(** The memory of the caller, or a new vector that is freed. *)
Definition own_memory (vMemory : option Vec_Int_t) : Vec_Int_t := default (Vec_IntAlloc 0) vMemory.

(** After a failed conversion the null pointer is read.  The answer is the literal, the manager, the memory and the table. *)
Definition Kit_TruthToGia (fuel : nat) (pMan : Gia_Man_t) (pTruth : list Z) (nVars : nat) (vMemory vLeaves : option Vec_Int_t) (fHash : bool)
  : option (Z * Gia_Man_t * option Vec_Int_t * list Z) :=
  '(pGraph, V, pTruth) ← Kit_TruthToGraph fuel pTruth nVars (own_memory vMemory);
  pGraph ← pGraph;
  '(iLit, pMan) ← Kit_GraphToGia pMan pGraph vLeaves fHash;
  Some (iLit, pMan, if vMemory is Some _ then Some V else None, pTruth).
Definition Kit_TruthToGia2 (fuel : nat) (pMan : Gia_Man_t) (pTruth0 pTruth1 : list Z) (nVars : nat) (vMemory vLeaves : option Vec_Int_t) (fHash : bool)
  : option (Z * Gia_Man_t * option Vec_Int_t * list Z * list Z) :=
  '(pGraph, V, pTruth0, pTruth1) ← Kit_TruthToGraph2 fuel pTruth0 pTruth1 nVars (own_memory vMemory);
  pGraph ← pGraph;
  '(iLit, pMan) ← Kit_GraphToGia pMan pGraph vLeaves fHash;
  Some (iLit, pMan, if vMemory is Some _ then Some V else None, pTruth0, pTruth1).

Definition Kit_IsopNodeNum (fuel : nat) (pTruth0 pTruth1 : list Z) (nVars : nat) (vMemory : option Vec_Int_t)
  : option (Z * option Vec_Int_t * list Z * list Z) :=
  '(pGraph, V, pTruth0, pTruth1) ← Kit_TruthToGraph2 fuel pTruth0 pTruth1 nVars (own_memory vMemory);
  pGraph ← pGraph;
  Some (Z.of_nat (Kit_GraphNodeNum pGraph), if vMemory is Some _ then Some V else None, pTruth0, pTruth1).

(** * The gates of a factored form, in any manager *)

Section any_manager.
Context {M : Type} `{AndManager M}.
Implicit Types (p q : M) (g : Kit_Graph_t) (mt : (nat -> bool) -> nat).

(** The first [i] nodes of [g'] hold literals of their functions in [g], when the leaves have the values of the bits of [mt x]. *)
Definition gates_upto g g' mt q (i : nat) : Prop :=
  same_graph g g' /\ forall j, j < i -> am_is q (pFunc (Kit_GraphNode g' j)) (fun x => node_eval g (mt x) j).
......
*Exercise description:* Your reply must consist of the entire listing, repeated word for word.

*Task output:*
(** The memory of the caller, or a new vector that is freed. *)
Definition own_memory (vMemory : option Vec_Int_t) : Vec_Int_t := default (Vec_IntAlloc 0) vMemory.

(** After a failed conversion the null pointer is read.  The answer is the literal, the manager, the memory and the table. *)
Definition Kit_TruthToGia (fuel : nat) (pMan : Gia_Man_t) (pTruth : list Z) (nVars : nat) (vMemory vLeaves : option Vec_Int_t) (fHash : bool)
  : option (Z * Gia_Man_t * option Vec_Int_t * list Z) :=
  '(pGraph, V, pTruth) ← Kit_TruthToGraph fuel pTruth nVars (own_memory vMemory);
  pGraph ← pGraph;
  '(iLit, pMan) ← Kit_GraphToGia pMan pGraph vLeaves fHash;
  Some (iLit, pMan, if vMemory is Some _ then Some V else None, pTruth).
Definition Kit_TruthToGia2 (fuel : nat) (pMan : Gia_Man_t) (pTruth0 pTruth1 : list Z) (nVars : nat) (vMemory vLeaves : option Vec_Int_t) (fHash : bool)
  : option (Z * Gia_Man_t * option Vec_Int_t * list Z * list Z) :=
  '(pGraph, V, pTruth0, pTruth1) ← Kit_TruthToGraph2 fuel pTruth0 pTruth1 nVars (own_memory vMemory);
  pGraph ← pGraph;
  '(iLit, pMan) ← Kit_GraphToGia pMan pGraph vLeaves fHash;
  Some (iLit, pMan, if vMemory is Some _ then Some V else None, pTruth0, pTruth1).

Definition Kit_IsopNodeNum (fuel : nat) (pTruth0 pTruth1 : list Z) (nVars : nat) (vMemory : option Vec_Int_t)
  : option (Z * option Vec_Int_t * list Z * list Z) :=
  '(pGraph, V, pTruth0, pTruth1) ← Kit_TruthToGraph2 fuel pTruth0 pTruth1 nVars (own_memory vMemory);
  pGraph ← pGraph;
  Some (Z.of_nat (Kit_GraphNodeNum pGraph), if vMemory is Some _ then Some V else None, pTruth0, pTruth1).

(** * The gates of a factored form, in any manager *)

Section any_manager.
Context {M : Type} `{AndManager M}.
Implicit Types (p q : M) (g : Kit_Graph_t) (mt : (nat -> bool) -> nat).

(** The first [i] nodes of [g'] hold literals of their functions in [g], when the leaves have the values of the bits of [mt x]. *)
Definition gates_upto g g' mt q (i : nat) : Prop :=
  same_graph g g' /\ forall j, j < i -> am_is q (pFunc (Kit_GraphNode g' j)) (fun x => node_eval g (mt x) j).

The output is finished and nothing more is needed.